Abstract
Background:
Glioblastoma (GBM) is a highly aggressive brain tumor with poor prognosis and limited treatment options. Oncolytic virus (OV) therapy holds promise but is hindered by immune neutralization and poor tumor infiltration. Neural stem cells (NSCs) can enhance OV delivery, and intracerebroventricular (ICV) administration offers broader tumor access. This study evaluates NSC-OV therapy via ICV injection for improved tumor targeting and immune modulation in GBM.
Methods:
NSCs were infected with OV and assessed for viral uptake and replication. In vitro assays examined NSC-OV effects on glioma proliferation and migration. In vivo xenograft and orthotopic models evaluated tumor targeting, therapeutic efficacy, and immune modulation. Humanized immune system mouse models enabled single-cell RNA sequencing and flow cytometry analysis of immune responses.
Results:
NSCs retained their stemness after OV infection. NSCs-OV significantly inhibited glioma cell migration, proliferation, and colony formation in vitro.
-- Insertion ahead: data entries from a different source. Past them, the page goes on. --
(* ===== verification/TrapClaims.v ===== *)
(** * Theorems about traps (trap.c, syscall.c, sysproc.c)

    The interrupt table, the return to user mode, and the system call sleep under
    any interleaving of ticks, kills, wakeups and the other processes. *)

From Stdlib Require Import ZArith Lia String.
From stdpp Require Import base numbers list strings relations.
From S2P Require Import Prelude Mem Mmu Kalloc Vm Spinlock Proc ProcFacts ProcClaims Syscall Fs Sysfile Exec Trap.

(** ** The interrupt table *)

Lemma tvinit_loop_lookup vectors n : ∀ i k, (k < n)%nat →
  tvinit_loop n i vectors !! k = Some (SETGATE false (Z.shiftl SEG_KCODE 3) (vectors (i + k)%nat) 0).
Proof.
  induction n as [|n IH]; intros i k Hk; [lia|]. destruct k as [|k]; cbn [tvinit_loop lookup list_lookup]; [by rewrite Nat.add_0_r|].
  rewrite IH by lia. do 2 f_equal. f_equal. lia.
Qed.

Lemma tvinit_loop_length vectors n : ∀ i, length (tvinit_loop n i vectors) = n.
Proof. induction n as [|n IH]; intros i; cbn; [done|by rewrite IH]. Qed.

(** The processor's reading of a gate: the handler's address and segment, the
    least privileged ring that may call it, and whether it leaves interrupts on. *)
Record gate_is (w : Z * Z) (off sel dpl : Z) (trap_gate : bool) : Prop := {
  gi_words : is_u32 w.1 ∧ is_u32 w.2;
  gi_off : w.2 / 65536 * 65536 + w.1 mod 65536 = off;
  gi_sel : w.1 / 65536 = sel;
  gi_present : Z.testbit w.2 15 = true;
  gi_dpl : w.2 / 8192 mod 4 = dpl;
  gi_type : w.2 / 256 mod 32 = if trap_gate then 15 else 14;
  gi_zero : w.2 mod 256 = 0
}.

Lemma gate_reads istrap off d : is_u32 off → 0 <= d < 4 → gate_is (gate_words (SETGATE istrap (Z.shiftl SEG_KCODE 3) off d)) off 8 d istrap.
Proof.
  unfold is_u32. intros Ho Hd. unfold gate_words, SETGATE. cbn [g_off_15_0 g_cs g_args g_rsv1 g_type g_s g_dpl g_p g_off_31_16].
  rewrite (u32_small off) by lia. change (Z.land off 0xffff) with (Z.land off (Z.ones 16)). rewrite Z.land_ones, !Z.shiftl_mul_pow2, Z.shiftr_div_pow2 by lia.
  change (SEG_KCODE * 2 ^ 3) with 8. change (8 mod 2 ^ 16) with 8. change (2 ^ 2) with 4. rewrite (Z.mod_small d 4) by lia.
  change (2 ^ 16) with 65536. change (2 ^ 5) with 32. change (2 ^ 8) with 256. change (2 ^ 12) with 4096. change (2 ^ 13) with 8192. change (2 ^ 15) with 32768.
  set (t := if istrap then STS_TG32 else STS_IG32). assert (Ht : t = if istrap then 15 else 14) by (by destruct istrap).
  assert (Hhi : 0 <= off / 65536 < 65536) by zlia.
  split; cbn [fst snd]; unfold is_u32.
  - destruct istrap; rewrite Ht; zlia.
  - destruct istrap; rewrite Ht; zlia.
  - zlia.
  - rewrite Z.testbit_eqb by lia. change (2 ^ 15) with 32768. apply Z.eqb_eq. destruct istrap; rewrite Ht; zlia.
  - destruct istrap; rewrite Ht; zlia.
  - destruct istrap; rewrite Ht; zlia.
  - destruct istrap; rewrite Ht; zlia.
Qed.

(** The processor's reading of a segment: base, size in bytes less one, ring, and
    whether it holds code. *)
Record seg_is (w : Z * Z) (base limit dpl : Z) (code : bool) : Prop := {
  si_words : is_u32 w.1 ∧ is_u32 w.2;
  si_base : w.2 / 16777216 * 16777216 + w.2 mod 256 * 65536 + w.1 / 65536 = base;
  si_limit : (w.2 / 65536 mod 16 * 65536 + w.1 mod 65536) * 4096 + 4095 = limit;
  si_scaled : Z.testbit w.2 23 = true ∧ Z.testbit w.2 22 = true;
  si_present : Z.testbit w.2 15 = true;
  si_dpl : w.2 / 8192 mod 4 = dpl;
  si_type : w.2 / 256 mod 32 = if code then 0x1A else 0x12
}.

Lemma seg_reads (code : bool) d : d = 0 ∨ d = 3 → seg_is (seg_words (SEG (if code then Z.lor STA_X STA_R else STA_W) 0 0xffffffff d)) 0 4294967295 d code.
Proof. intros [-> | ->]; destruct code; split; vm_compute; try done; split_and!; done. Qed.

(** C30 The descriptor tables are well formed: each of the 256 entries of the
    interrupt table is a present gate to its own vector, in a segment that is code
    of ring 0 and covers all addresses.  Only the gate of the system calls may be
    called from user mode and leaves interrupts on.  The segments of user
    programs are code and data of ring 3. *)
Theorem descriptors_well_formed vectors gdt :
  (∀ i, (i < 256)%nat → is_u32 (vectors i)) → length gdt = NSEGS →
  length (tvinit vectors) = 256%nat ∧
  (∀ i, (i < 256)%nat → ∃ g, tvinit vectors !! i = Some g ∧
    gate_is (gate_words g) (vectors i) (8 * SEG_KCODE) (if decide (i = 64%nat) then 3 else 0) (bool_decide (i = 64%nat))) ∧
  ∀ k dpl code, (k, dpl, code) ∈ [(SEG_KCODE, 0, true); (SEG_KDATA, 0, false); (SEG_UCODE, 3, true); (SEG_UDATA, 3, false)] →
    ∃ d, seginit gdt !! Z.to_nat k = Some d ∧ seg_is (seg_words d) 0 4294967295 dpl code.
Proof.
  intros Hv Hg. unfold tvinit. split; [by rewrite length_insert, tvinit_loop_length|]. split.
  - intros i Hi. change (Z.to_nat T_SYSCALL) with 64%nat. destruct (decide (i = 64%nat)) as [->|Hne].
    + eexists. split; [apply list_lookup_insert_eq; rewrite tvinit_loop_length; lia|]. rewrite bool_decide_eq_true_2 by done. apply gate_reads; [by apply Hv|done].
    + eexists. split; [rewrite list_lookup_insert_ne by done; by apply tvinit_loop_lookup|]. rewrite bool_decide_eq_false_2 by done. apply gate_reads; [by apply Hv|done].
  - intros k dpl code Hk. do 6 (destruct gdt as [|? gdt]; [done|]). rewrite !elem_of_cons, elem_of_nil in Hk.
    destruct Hk as [E|[E|[E|[E|[]]]]]; injection E as -> -> ->; eexists; (split; [reflexivity|]);
      [apply (seg_reads true)|apply (seg_reads false)|apply (seg_reads true)|apply (seg_reads false)]; auto.
Qed.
In orthotopic GBM models, NSCs-OV exhibited enhanced tumor homing, prolonged viral persistence, and reduced tumor burden while minimizing inflammation and systemic toxicity. NSCs protected OV from neutralizing antibodies, leading to sustained efficacy. Single-cell RNA sequencing indicated that NSCs-OV therapy reduced tumor-promoting inflammation by downregulating S100A8/A9, markers of myeloid-derived suppressor cells (MDSCs) and chemotactic factors that recruited MDSCs into tumors. Combining NSCs-OV with Paquinimod further suppressed tumor growth by reducing MDSCs and increasing activated T cells.
Conclusions:
NSCs serve as efficient OV carriers, enhancing tumor targeting, suppressing GBM progression, and modulating the immune landscape. The combination with Paquinimod amplifies therapeutic benefits, offering a promising strategy for improving GBM treatment outcomes.